→ **Task prompt**: Set out exactly, line by line, the stretch of data below that begins at the line containing "Definition plain (kv" and ends at the line containing "query_facts.query kvs = bs", with both ends kept.

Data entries
⁂

(** The parameters of a query string, in their order, and the values of one. *)
Definition pairs (q : bytes) : list (bytes * bytes) := omap (SplitN2 "="%byte) (Split "&"%byte q).
Definition values (k : bytes) (kvs : list (bytes * bytes)) : list bytes :=
  (base.filter (λ kv : bytes * bytes, kv.1 = k) kvs).*2.

(** What a comparison says of a header, and of a parameter. *)
Definition sat_header (h : CommonHeader) (c : ComparisonCofig) : Prop :=
  (CompareType c = CompareEquals → Value c = GetValue (Key c) h) ∧
  (CompareType c = CompareNotEquals → Value c ≠ GetValue (Key c) h).
Definition sat_param (q : bytes) (c : ComparisonCofig) : Prop :=
  (CompareType c = CompareEquals → Value c ∈ values (Key c) (pairs q)) ∧
  (CompareType c = CompareNotEquals → Value c ∉ values (Key c) (pairs q)).
(** All of a list, or one of it. *)
Definition related {A} (rel : bytes) (P : A → Prop) (l : list A) : Prop :=
  if rel =b RelationOr then Exists P l else Forall P l.
(** What a resource says of a request, where [hrel] relates its headers. *)
Definition says (hrel : bytes) (h : CommonHeader) (r : ResourceConfig) : Prop :=
  (RHeaders r = [] ∨ related hrel (sat_header h) (RHeaders r)) ∧
  (Params r = [] ∨ related (ParamsRelation r) (sat_param (GetValue StrikeHeaderQueryStringKey h)) (Params r)).

(** The loop over a list of comparisons. *)
Lemma fold_related {A} rel (f : A → bool) (P : A → Prop) l :
  (∀ x, f x = true ↔ P x) →
  foldl (λ m x, if negb (rel =b RelationOr) then m && f x else m || f x) (negb (rel =b RelationOr)) l = true ↔
  related rel P l.
Proof.
  intros HP. unfold related. destruct (rel =b RelationOr); simpl.
  - assert (∀ m, foldl (λ m x, m || f x) m l = m || existsb f l) as ->.
    { induction l as [|x l IH]; intros m; simpl; [by rewrite orb_false_r|]. by rewrite IH, orb_assoc. }
    simpl. rewrite existsb_exists, list.Exists_exists. split; intros (x & Hx & E); exists x;
      (split; [by apply list_elem_of_In|by apply HP]).
  - assert (∀ m, foldl (λ m x, m && f x) m l = m && forallb f l) as ->.
    { induction l as [|x l IH]; intros m; simpl; [by rewrite andb_true_r|]. by rewrite IH, andb_assoc. }
    simpl. rewrite forallb_forall, list.Forall_forall. split; intros F x Hx; apply HP, F; by apply list_elem_of_In.
Qed.

Lemma compares_eq_spec v l : Common.compares_eq v l = true ↔ v ∈ l.
Proof.
  induction l as [|t l IH]; simpl; [by rewrite elem_of_nil|]. rewrite elem_of_cons.
  case_bool_decide; [naive_solver|]. rewrite IH. naive_solver.
Qed.
Lemma compares_ne_spec v l : Common.compares_ne v l = true ↔ v ∉ l.
Proof.
  induction l as [|t l IH]; simpl; [split; [intros _; apply not_elem_of_nil|done]|]. rewrite not_elem_of_cons.
  case_bool_decide; [naive_solver|]. rewrite IH. naive_solver.
Qed.
Lemma equals_ne : CompareEquals ≠ CompareNotEquals.
Proof. done. Qed.
Lemma compare_spec h c : Common.compare c (GetValue (Key c) h) = true ↔ sat_header h c.
Proof.
  unfold Common.compare, sat_header. pose proof equals_ne. repeat case_bool_decide; simpl; naive_solver congruence.
Qed.
Lemma compares_spec q c :
  Common.compares c (values (Key c) (pairs q)) = true ↔ sat_param q c.
Proof.
  unfold Common.compares, sat_param. pose proof equals_ne. repeat case_bool_decide; simpl.
  - rewrite compares_eq_spec. naive_solver congruence.
  - rewrite compares_ne_spec. naive_solver congruence.
  - naive_solver.
Qed.

(** The map of the parameters holds the values of each. *)
Lemma queryParams_values q k : default [] (Common.queryParams q !! k) = values k (pairs q).
Proof.
  unfold Common.queryParams, pairs, values.
  assert (∀ items m, default [] (foldl (λ (m : gmap bytes (list bytes)) item,
      match SplitN2 "="%byte item with
      | Some (k, v) => <[k := default [] (m !! k) ++ [v]]> m | None => m end) m items !! k) =
    default [] (m !! k) ++
      (base.filter (λ kv : bytes * bytes, kv.1 = k) (omap (SplitN2 "="%byte) items)).*2) as E.
  { induction items as [|x items IH]; intros m; simpl; [by rewrite app_nil_r|]. rewrite IH.
    destruct (SplitN2 "="%byte x) as [[k' v]|]; [|done]. rewrite filter_cons. simpl.
    destruct (decide (k' = k)) as [->|N]; [|by rewrite lookup_insert_ne].
    rewrite lookup_insert_eq. simpl. by rewrite <- app_assoc. }
  by rewrite E, lookup_empty.
Qed.

Lemma guarded {A} (l : list A) b (P : Prop) : (b = true ↔ P) →
  (0 <? zlen l) && negb b = false ↔ l = [] ∨ P.
Proof.
  intros E. destruct l as [|x l]; [naive_solver|]. rewrite zlen_cons.
  pose proof (zlen_nonneg l). rewrite (proj2 (Z.ltb_lt 0 _)) by lia. simpl.
  rewrite negb_false_iff, E. naive_solver.
Qed.
Lemma two_guards (b c : bool) : (if b then false else if c then false else true) = true ↔ b = false ∧ c = false.
Proof. destruct b, c; naive_solver. Qed.

Lemma common_matcher h r : Common.MatcherMatch h r = true ↔ says (ParamsRelation r) h r.
Proof.
  unfold Common.MatcherMatch, says. cbv zeta. rewrite two_guards.
  rewrite (guarded (RHeaders r) _ (related (ParamsRelation r) (sat_header h) (RHeaders r))).
  2:{ apply fold_related. intros c. apply compare_spec. }
  rewrite (guarded (Params r) _ (related (ParamsRelation r)
    (sat_param (GetValue StrikeHeaderQueryStringKey h)) (Params r))); [done|].
  apply fold_related. intros c. rewrite queryParams_values. apply compares_spec.
Qed.
(** The twin, from its other relation on the headers. *)
Lemma auth_matcher h r : Auth.MatcherMatch h r = true ↔ says (HeadersRelation r) h r.
Proof.
  unfold Auth.MatcherMatch, says. cbv zeta. rewrite two_guards.
  rewrite (guarded (RHeaders r) _ (related (HeadersRelation r) (sat_header h) (RHeaders r))).
  2:{ apply fold_related. intros c. apply compare_spec. }
  rewrite (guarded (Params r) _ (related (ParamsRelation r)
    (sat_param (GetValue StrikeHeaderQueryStringKey h)) (Params r))); [done|].
  apply fold_related. intros c. pose proof (queryParams_values (GetValue StrikeHeaderQueryStringKey h) (Key c)) as E.
  change (Common.queryParams ?q) with (Auth.queryParams q) in E. rewrite E. apply compares_spec.
Qed.
End match_facts.

(** C30: what a rule matches, as a formula.  One of its resources has no conditions
    on headers or they hold, and no conditions on parameters or they hold; they
    hold all, or one of them where the relation is OR.  A parameter is compared
    with all the values it has in the query string.  The common filter relates the
    conditions on headers by ParamsRelation, the auth filter by HeadersRelation. *)
Theorem rule_matches h rs :
  (Common.EngineMatch h rs = true ↔ Exists (λ r, match_facts.says (ParamsRelation r) h r) rs) ∧
  (Auth.EngineMatch h rs = true ↔ Exists (λ r, match_facts.says (HeadersRelation r) h r) rs).
Proof.
  split; (induction rs as [|r rs IH]; simpl; [by rewrite List.Exists_nil|]; rewrite List.Exists_cons, <- IH).
  - rewrite <- match_facts.common_matcher. destruct (Common.MatcherMatch h r); naive_solver.
  - rewrite <- match_facts.auth_matcher. destruct (Auth.MatcherMatch h r); naive_solver.
Qed.

(** ** Query strings *)

Module query_facts.
(** A query string written from its parameters. *)
Definition item (kv : bytes * bytes) : bytes := kv.1 ++ "="%byte :: kv.2.
Fixpoint query (kvs : list (bytes * bytes)) : bytes :=
  match kvs with
  | [] => []
  | [kv] => item kv
  | kv :: kvs => item kv ++ "&"%byte :: query kvs
  end.
Definition plain (kv : bytes * bytes) : Prop :=
  "="%byte ∉ kv.1 ∧ "&"%byte ∉ kv.1 ∧ "&"%byte ∉ kv.2.

Lemma item_plain kv : plain kv → "&"%byte ∉ item kv ∧ SplitN2 "="%byte (item kv) = Some kv.
Proof.
  intros (N1 & N2 & N3). unfold item. split.
  - rewrite elem_of_app, elem_of_cons. naive_solver.
  - unfold SplitN2. rewrite IndexByte_app by done. simpl.
    rewrite take_app_length, drop_app_ge by lia. replace (S (length kv.1) - length kv.1)%nat with 1%nat by lia.
    by destruct kv.
Qed.
End query_facts.

(** The parameters of a query string.  Keys without = and &, and values without
    &, written as a query string and read back, are the same in the same order: so
    that each key has its values, an = in a value included. *)
Theorem query_roundtrip kvs k :
  Forall query_facts.plain kvs →
  match_facts.pairs (query_facts.query kvs) = kvs ∧
  default [] (Common.queryParams (query_facts.query kvs) !! k) = match_facts.values k kvs.
Proof.
  intros F. rewrite match_facts.queryParams_values.
  assert (match_facts.pairs (query_facts.query kvs) = kvs) as E; [|by rewrite E].
  unfold match_facts.pairs. induction F as [|kv kvs [N P]%query_facts.item_plain _ IH]; [done|].
  destruct kvs as [|kv' kvs].
  - simpl. rewrite Split_none by done. simpl. by rewrite P.
  - cbn [query_facts.query]. rewrite Split_app by done. cbn [omap list_omap]. rewrite P. by f_equal.
Qed.

Lemma query_roundtrip_witness :
  let kvs := [(bs "a", bs "1=2"); (bs "b", []); (bs "a", bs "3")] in
  query_facts.query kvs = bs "a=1=2&b=&a=3" ∧
  default [] (Common.queryParams (bs "a=1=2&b=&a=3") !! bs "a") = [bs "1=2"; bs "3"].
Proof.
  intros kvs. split; [reflexivity|].
  apply (query_roundtrip kvs (bs "a")).
  repeat constructor; apply (bool_decide_unpack _); vm_compute; exact I.
Defined.

(** ** Rules *)

Module rule_facts.
Section rules.
Context {C : Type} `{Cache C Bucket.Limiter} (oor : Z) (empty : C).
Import Common.
Abbreviation NewF := (NewRuleEngineFactory (C := C) empty).

Lemma factory_last cs c : ruleVar (NewF (cs ++ [c])) = Some c.1.
Proof. unfold NewRuleEngineFactory. rewrite foldl_app. by destruct c. Qed.

Lemma loop_quiet rc i rds h (es : list (Limiter C)) :
  EngineMatch h (ResourceConfigs rc) = false → invoke_loop oor rc i rds h es = (true, es).
Proof.
  intros E. revert i. induction es as [|e es IH]; intros i; [done|]. simpl. unfold ruleInvoke. rewrite E. by rewrite IH.
Qed.
Lemma loop_monitor rc i rds h (es : list (Limiter C)) :
  RunMode rc ≠ RunModeControl → (invoke_loop oor rc i rds h es).1 = true.
Proof.
  intros N. revert i. induction es as [|e es IH]; intros i; [done|]. simpl. unfold ruleInvoke.
  specialize (IH (S i)). destruct (EngineMatch h (ResourceConfigs rc)).
  - destruct (OverLimit _ _ _ e) as [over e']. rewrite bool_decide_eq_false_2 by done.
    destruct over; simpl; by destruct (invoke_loop _ _ _ _ _ es).
  - by destruct (invoke_loop _ _ _ _ _ es).
Qed.

(** The answers to a run of requests. *)
Fixpoint invokes (reqs : list ((nat → reading) * CommonHeader)) (f : RuleEngineFactory C) : list bool :=
  match reqs with
  | [] => []
  | (rds, h) :: reqs => let '(ok, f) := invoke oor rds h f in ok :: invokes reqs f
  end.
(** The times of the requests that a rule matches, and of those that pass too. *)
Definition times (rc : RuleConfig) (reqs : list ((nat → reading) * CommonHeader)) : list Z :=
  omap (λ '(rds, h), if EngineMatch h (ResourceConfigs rc) then Some (rSince (rds 0%nat)) else None) reqs.
Definition passed (rc : RuleConfig) (reqs : list ((nat → reading) * CommonHeader)) (oks : list bool) : list Z :=
  omap (λ '((rds, h), ok),
    if EngineMatch h (ResourceConfigs rc) && ok then Some (rSince (rds 0%nat)) else None) (zip reqs oks).

Lemma invokes_grants rc reqs l : RunMode rc = RunModeControl →
  let f := MkFactory (Some rc) [LQPS l] in
  passed rc reqs (invokes reqs f) = qps_facts.grants (times rc reqs) l ∧
  Forall2 (λ rq ok, EngineMatch rq.2 (ResourceConfigs rc) = false → ok = true) reqs (invokes reqs f).
Proof.
  intros Hm. revert l. induction reqs as [|[rds h] reqs IH]; intros l; [split; [done|constructor]|].
  cbv zeta in *. cbn [invokes]. unfold invoke. cbn [ruleVar ruleEngines invoke_loop].
  unfold ruleInvoke, times. cbn [omap list_omap]. destruct (EngineMatch h (ResourceConfigs rc)) eqn:Em.
  - unfold OverLimit, TryAcquire. destruct (QPS.TryAcquire (rSince (rds 0%nat)) l) as [ok l'] eqn:Eq.
    rewrite Hm, bool_decide_eq_true_2 by done. destruct (IH l') as [IH1 IH2].
    destruct ok; cbn [negb]; (split; [|constructor; [simpl; congruence|exact IH2]]);
      unfold passed in *; cbn [zip zip_with omap list_omap qps_facts.grants]; rewrite Em, Eq; cbn [andb app];
      [by f_equal|done].
  - destruct (IH l) as [IH1 IH2]. split; [|by constructor].
    unfold passed in *. cbn [zip zip_with omap list_omap]. rewrite Em. cbn [andb]. done.
Qed.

⁂

→ **Result of the task**:
Definition plain (kv : bytes * bytes) : Prop :=
  "="%byte ∉ kv.1 ∧ "&"%byte ∉ kv.1 ∧ "&"%byte ∉ kv.2.

Lemma item_plain kv : plain kv → "&"%byte ∉ item kv ∧ SplitN2 "="%byte (item kv) = Some kv.
Proof.
  intros (N1 & N2 & N3). unfold item. split.
  - rewrite elem_of_app, elem_of_cons. naive_solver.
  - unfold SplitN2. rewrite IndexByte_app by done. simpl.
    rewrite take_app_length, drop_app_ge by lia. replace (S (length kv.1) - length kv.1)%nat with 1%nat by lia.
    by destruct kv.
Qed.
End query_facts.

(** The parameters of a query string.  Keys without = and &, and values without
    &, written as a query string and read back, are the same in the same order: so
    that each key has its values, an = in a value included. *)
Theorem query_roundtrip kvs k :
  Forall query_facts.plain kvs →
  match_facts.pairs (query_facts.query kvs) = kvs ∧
  default [] (Common.queryParams (query_facts.query kvs) !! k) = match_facts.values k kvs.
Proof.
  intros F. rewrite match_facts.queryParams_values.
  assert (match_facts.pairs (query_facts.query kvs) = kvs) as E; [|by rewrite E].
  unfold match_facts.pairs. induction F as [|kv kvs [N P]%query_facts.item_plain _ IH]; [done|].
  destruct kvs as [|kv' kvs].
  - simpl. rewrite Split_none by done. simpl. by rewrite P.
  - cbn [query_facts.query]. rewrite Split_app by done. cbn [omap list_omap]. rewrite P. by f_equal.
Qed.

Lemma query_roundtrip_witness :
  let kvs := [(bs "a", bs "1=2"); (bs "b", []); (bs "a", bs "3")] in
  query_facts.query kvs = bs "a=1=2&b=&a=3" ∧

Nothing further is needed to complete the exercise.